**WHAT THIS TASK INVOLVES**
If a line of the records contains the string "basename", copy it out.

··· THE RECORDS

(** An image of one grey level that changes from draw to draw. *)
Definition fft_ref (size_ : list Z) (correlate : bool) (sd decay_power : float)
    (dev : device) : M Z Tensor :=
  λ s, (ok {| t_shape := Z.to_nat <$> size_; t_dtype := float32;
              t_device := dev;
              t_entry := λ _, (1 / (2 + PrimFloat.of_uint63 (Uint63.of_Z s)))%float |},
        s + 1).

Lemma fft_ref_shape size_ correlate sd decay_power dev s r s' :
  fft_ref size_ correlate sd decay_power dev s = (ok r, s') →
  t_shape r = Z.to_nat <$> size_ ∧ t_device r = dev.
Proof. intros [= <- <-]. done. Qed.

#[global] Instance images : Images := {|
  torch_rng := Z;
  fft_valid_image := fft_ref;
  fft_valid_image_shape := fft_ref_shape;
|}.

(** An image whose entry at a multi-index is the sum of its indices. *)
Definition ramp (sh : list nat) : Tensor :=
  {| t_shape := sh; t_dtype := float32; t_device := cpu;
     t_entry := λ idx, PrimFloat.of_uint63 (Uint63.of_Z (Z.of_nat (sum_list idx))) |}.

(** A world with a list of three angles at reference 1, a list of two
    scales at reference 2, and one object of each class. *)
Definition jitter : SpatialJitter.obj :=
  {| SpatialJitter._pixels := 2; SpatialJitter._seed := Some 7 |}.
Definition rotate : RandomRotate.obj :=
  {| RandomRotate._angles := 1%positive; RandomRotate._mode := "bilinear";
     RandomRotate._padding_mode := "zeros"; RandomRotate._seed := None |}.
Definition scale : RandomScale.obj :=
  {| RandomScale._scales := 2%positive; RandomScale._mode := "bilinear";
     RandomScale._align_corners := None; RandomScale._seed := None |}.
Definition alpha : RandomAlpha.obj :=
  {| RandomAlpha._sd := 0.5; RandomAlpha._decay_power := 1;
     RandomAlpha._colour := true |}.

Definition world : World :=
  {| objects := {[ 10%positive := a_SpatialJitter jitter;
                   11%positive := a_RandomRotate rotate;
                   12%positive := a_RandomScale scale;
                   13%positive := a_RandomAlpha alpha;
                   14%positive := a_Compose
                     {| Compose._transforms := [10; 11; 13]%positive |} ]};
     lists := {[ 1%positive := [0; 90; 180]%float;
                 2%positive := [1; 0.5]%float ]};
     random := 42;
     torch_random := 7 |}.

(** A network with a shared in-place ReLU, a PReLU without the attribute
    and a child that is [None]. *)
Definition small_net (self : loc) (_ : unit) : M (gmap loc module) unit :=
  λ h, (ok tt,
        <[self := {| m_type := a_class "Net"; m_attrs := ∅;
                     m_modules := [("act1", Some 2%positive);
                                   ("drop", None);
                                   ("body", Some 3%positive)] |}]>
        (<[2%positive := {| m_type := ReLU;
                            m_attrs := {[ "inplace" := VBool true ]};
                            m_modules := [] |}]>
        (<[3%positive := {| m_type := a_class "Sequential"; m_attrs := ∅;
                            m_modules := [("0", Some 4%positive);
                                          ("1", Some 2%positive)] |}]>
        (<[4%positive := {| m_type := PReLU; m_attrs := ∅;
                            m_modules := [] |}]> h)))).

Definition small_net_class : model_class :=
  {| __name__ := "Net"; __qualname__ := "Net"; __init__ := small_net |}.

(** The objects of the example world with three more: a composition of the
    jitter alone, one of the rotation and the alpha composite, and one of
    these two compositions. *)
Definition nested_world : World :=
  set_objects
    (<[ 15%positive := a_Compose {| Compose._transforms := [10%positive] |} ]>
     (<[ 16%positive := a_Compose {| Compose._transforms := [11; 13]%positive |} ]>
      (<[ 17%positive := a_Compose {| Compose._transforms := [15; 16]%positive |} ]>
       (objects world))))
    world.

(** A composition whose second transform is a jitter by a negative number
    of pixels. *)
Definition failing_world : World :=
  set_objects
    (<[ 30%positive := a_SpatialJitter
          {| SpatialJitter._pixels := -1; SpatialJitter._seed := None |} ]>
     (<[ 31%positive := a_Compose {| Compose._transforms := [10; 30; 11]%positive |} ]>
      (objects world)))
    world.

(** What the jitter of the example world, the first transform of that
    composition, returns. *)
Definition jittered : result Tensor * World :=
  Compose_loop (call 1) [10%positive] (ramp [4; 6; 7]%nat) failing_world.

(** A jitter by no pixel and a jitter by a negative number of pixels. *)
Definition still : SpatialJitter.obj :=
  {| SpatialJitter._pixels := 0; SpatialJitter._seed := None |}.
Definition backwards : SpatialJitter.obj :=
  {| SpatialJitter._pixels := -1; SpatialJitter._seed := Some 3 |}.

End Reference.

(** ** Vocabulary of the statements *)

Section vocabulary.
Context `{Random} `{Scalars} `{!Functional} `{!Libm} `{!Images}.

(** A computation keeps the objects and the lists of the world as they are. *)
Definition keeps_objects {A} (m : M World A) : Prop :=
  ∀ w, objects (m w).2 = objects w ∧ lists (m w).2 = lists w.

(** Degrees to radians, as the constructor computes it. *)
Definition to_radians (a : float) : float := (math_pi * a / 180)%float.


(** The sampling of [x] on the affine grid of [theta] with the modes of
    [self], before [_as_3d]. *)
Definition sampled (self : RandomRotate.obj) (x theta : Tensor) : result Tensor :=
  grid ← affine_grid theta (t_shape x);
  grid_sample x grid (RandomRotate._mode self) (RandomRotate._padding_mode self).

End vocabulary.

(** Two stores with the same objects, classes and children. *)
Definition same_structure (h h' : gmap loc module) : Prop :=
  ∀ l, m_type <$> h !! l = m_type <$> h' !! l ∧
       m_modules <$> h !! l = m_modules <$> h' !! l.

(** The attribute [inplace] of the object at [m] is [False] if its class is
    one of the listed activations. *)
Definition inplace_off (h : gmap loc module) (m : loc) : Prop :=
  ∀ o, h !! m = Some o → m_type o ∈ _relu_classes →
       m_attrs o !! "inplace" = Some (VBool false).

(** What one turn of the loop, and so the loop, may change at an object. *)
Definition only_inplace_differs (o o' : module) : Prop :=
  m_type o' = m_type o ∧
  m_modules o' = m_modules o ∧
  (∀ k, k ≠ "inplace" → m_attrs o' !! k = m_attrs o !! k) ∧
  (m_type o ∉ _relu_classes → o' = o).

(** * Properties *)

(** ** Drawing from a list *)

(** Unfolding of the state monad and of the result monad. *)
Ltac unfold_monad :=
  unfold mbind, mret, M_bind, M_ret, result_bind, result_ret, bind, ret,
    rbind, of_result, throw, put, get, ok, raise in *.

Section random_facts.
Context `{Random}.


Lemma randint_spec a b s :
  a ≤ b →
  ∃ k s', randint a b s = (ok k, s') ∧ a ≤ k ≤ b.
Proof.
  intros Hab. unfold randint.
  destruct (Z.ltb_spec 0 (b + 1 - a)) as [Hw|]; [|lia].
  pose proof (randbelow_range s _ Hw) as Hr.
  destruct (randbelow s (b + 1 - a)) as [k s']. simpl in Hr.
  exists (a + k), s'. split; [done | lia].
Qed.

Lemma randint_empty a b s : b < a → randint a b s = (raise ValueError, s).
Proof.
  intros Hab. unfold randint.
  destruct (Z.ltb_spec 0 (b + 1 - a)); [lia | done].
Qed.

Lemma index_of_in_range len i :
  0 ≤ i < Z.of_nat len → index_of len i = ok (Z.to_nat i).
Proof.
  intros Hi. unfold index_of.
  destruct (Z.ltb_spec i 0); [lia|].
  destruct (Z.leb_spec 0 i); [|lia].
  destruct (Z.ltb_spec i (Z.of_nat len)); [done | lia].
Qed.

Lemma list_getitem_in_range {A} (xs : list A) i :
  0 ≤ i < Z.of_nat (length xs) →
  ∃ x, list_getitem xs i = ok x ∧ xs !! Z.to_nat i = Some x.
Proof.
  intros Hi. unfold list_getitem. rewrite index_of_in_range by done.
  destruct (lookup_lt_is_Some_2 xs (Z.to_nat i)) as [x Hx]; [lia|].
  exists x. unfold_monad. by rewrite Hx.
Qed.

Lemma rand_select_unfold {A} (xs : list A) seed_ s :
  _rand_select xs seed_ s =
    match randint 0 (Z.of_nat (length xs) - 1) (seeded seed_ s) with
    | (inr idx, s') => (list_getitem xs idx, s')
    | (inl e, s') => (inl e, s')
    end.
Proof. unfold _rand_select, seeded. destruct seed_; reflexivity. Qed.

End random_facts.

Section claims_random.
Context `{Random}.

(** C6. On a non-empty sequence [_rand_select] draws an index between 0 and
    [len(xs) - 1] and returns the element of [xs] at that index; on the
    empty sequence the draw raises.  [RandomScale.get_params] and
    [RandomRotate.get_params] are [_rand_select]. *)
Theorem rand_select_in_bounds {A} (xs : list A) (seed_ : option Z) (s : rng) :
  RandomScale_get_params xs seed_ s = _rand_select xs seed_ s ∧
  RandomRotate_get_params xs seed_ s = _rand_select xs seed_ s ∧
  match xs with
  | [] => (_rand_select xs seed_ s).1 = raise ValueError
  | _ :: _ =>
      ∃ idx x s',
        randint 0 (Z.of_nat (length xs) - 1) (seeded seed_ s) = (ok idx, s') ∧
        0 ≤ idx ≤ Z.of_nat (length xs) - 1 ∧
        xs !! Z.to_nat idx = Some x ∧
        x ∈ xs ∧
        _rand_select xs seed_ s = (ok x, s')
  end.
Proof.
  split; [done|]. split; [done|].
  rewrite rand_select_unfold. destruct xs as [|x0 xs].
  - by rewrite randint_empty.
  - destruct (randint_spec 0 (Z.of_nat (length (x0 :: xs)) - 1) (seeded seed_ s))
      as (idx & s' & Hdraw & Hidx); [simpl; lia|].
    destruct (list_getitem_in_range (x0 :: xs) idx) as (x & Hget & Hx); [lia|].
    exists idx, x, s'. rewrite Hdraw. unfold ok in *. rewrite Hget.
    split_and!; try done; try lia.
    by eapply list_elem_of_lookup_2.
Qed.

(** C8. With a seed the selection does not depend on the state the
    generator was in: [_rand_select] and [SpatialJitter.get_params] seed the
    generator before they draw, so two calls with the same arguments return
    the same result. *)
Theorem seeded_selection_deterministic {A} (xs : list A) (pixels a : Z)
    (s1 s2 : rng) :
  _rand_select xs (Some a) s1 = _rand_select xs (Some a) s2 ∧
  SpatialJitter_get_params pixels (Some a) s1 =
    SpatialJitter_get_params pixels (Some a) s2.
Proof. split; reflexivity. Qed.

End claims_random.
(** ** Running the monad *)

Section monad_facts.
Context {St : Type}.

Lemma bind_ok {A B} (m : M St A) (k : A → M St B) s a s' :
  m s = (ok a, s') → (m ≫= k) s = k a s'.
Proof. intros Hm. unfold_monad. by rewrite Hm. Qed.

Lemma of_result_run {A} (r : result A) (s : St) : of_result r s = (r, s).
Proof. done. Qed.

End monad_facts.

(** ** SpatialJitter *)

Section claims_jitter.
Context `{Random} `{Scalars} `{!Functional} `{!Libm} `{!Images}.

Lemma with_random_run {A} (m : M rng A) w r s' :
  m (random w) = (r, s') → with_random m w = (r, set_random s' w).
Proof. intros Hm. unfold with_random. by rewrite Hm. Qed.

······
··· THE RECORDS

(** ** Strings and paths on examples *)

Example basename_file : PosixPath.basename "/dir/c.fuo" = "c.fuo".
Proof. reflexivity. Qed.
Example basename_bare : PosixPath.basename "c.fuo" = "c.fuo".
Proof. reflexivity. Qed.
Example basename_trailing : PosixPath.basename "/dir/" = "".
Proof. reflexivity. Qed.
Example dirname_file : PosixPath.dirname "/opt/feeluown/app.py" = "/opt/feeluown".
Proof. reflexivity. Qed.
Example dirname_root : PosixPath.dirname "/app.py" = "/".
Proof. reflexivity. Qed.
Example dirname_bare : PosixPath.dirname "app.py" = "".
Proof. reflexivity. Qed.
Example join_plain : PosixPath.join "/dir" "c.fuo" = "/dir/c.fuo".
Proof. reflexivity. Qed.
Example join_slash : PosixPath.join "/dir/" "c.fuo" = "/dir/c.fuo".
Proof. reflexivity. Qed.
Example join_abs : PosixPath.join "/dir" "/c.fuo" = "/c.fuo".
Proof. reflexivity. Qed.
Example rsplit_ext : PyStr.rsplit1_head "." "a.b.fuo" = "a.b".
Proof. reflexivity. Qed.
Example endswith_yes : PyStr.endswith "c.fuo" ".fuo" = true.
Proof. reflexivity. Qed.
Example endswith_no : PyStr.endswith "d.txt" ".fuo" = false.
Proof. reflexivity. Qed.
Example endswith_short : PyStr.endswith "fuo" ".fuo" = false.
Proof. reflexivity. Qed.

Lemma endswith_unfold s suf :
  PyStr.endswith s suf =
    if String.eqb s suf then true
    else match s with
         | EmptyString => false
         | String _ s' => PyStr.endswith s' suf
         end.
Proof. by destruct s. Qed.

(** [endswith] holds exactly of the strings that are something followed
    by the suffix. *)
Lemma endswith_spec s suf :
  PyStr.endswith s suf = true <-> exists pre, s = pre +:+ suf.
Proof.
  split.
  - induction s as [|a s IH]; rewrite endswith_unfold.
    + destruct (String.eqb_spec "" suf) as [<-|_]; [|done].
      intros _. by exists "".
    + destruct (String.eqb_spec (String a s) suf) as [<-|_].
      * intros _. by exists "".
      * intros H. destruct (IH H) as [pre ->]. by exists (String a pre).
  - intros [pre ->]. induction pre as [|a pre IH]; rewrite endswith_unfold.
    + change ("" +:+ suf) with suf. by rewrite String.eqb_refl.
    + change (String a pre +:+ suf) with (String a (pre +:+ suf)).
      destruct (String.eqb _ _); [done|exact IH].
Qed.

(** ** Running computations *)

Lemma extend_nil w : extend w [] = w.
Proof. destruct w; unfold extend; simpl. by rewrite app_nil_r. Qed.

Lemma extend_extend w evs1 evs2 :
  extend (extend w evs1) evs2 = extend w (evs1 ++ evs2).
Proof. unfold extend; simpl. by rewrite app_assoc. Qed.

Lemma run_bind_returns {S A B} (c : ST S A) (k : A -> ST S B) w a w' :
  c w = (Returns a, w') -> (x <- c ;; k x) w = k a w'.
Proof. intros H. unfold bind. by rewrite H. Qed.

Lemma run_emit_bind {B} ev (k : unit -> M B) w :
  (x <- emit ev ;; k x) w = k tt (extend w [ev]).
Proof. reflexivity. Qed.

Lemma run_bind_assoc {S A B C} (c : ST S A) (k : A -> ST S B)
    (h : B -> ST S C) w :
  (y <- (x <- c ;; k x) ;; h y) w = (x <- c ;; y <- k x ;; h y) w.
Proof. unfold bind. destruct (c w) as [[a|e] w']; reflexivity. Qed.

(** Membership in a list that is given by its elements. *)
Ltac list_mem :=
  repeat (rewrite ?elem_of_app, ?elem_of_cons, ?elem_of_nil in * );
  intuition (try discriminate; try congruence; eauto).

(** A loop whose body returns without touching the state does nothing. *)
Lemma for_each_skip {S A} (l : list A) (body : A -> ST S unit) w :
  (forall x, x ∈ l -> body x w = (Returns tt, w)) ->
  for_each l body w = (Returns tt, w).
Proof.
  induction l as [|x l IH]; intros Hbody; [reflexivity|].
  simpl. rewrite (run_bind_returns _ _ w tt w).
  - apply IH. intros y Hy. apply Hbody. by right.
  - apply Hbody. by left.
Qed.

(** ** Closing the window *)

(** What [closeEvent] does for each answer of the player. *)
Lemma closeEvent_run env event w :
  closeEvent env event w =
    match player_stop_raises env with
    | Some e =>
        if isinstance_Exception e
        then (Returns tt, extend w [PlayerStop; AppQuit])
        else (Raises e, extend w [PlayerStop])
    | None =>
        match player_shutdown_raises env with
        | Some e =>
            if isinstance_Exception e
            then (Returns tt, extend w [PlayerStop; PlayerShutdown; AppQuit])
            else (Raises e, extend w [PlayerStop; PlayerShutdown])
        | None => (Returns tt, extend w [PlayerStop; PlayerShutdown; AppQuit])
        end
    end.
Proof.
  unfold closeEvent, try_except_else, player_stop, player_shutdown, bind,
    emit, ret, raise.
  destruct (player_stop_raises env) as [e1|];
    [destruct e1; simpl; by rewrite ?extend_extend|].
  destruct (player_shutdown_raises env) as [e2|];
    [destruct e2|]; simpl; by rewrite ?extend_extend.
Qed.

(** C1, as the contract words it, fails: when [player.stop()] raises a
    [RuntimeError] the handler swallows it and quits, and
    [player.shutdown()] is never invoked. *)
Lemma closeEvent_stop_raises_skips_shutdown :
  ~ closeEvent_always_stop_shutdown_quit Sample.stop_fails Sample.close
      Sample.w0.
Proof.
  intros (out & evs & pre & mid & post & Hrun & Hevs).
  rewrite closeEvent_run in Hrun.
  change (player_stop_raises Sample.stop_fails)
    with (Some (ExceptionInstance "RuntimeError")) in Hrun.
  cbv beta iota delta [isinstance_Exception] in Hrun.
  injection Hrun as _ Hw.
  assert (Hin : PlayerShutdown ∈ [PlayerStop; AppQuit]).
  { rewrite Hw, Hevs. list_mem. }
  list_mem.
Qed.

······

**EXERCISE SOLUTION**
Example basename_file : PosixPath.basename "/dir/c.fuo" = "c.fuo".
Example basename_bare : PosixPath.basename "c.fuo" = "c.fuo".
Example basename_trailing : PosixPath.basename "/dir/" = "".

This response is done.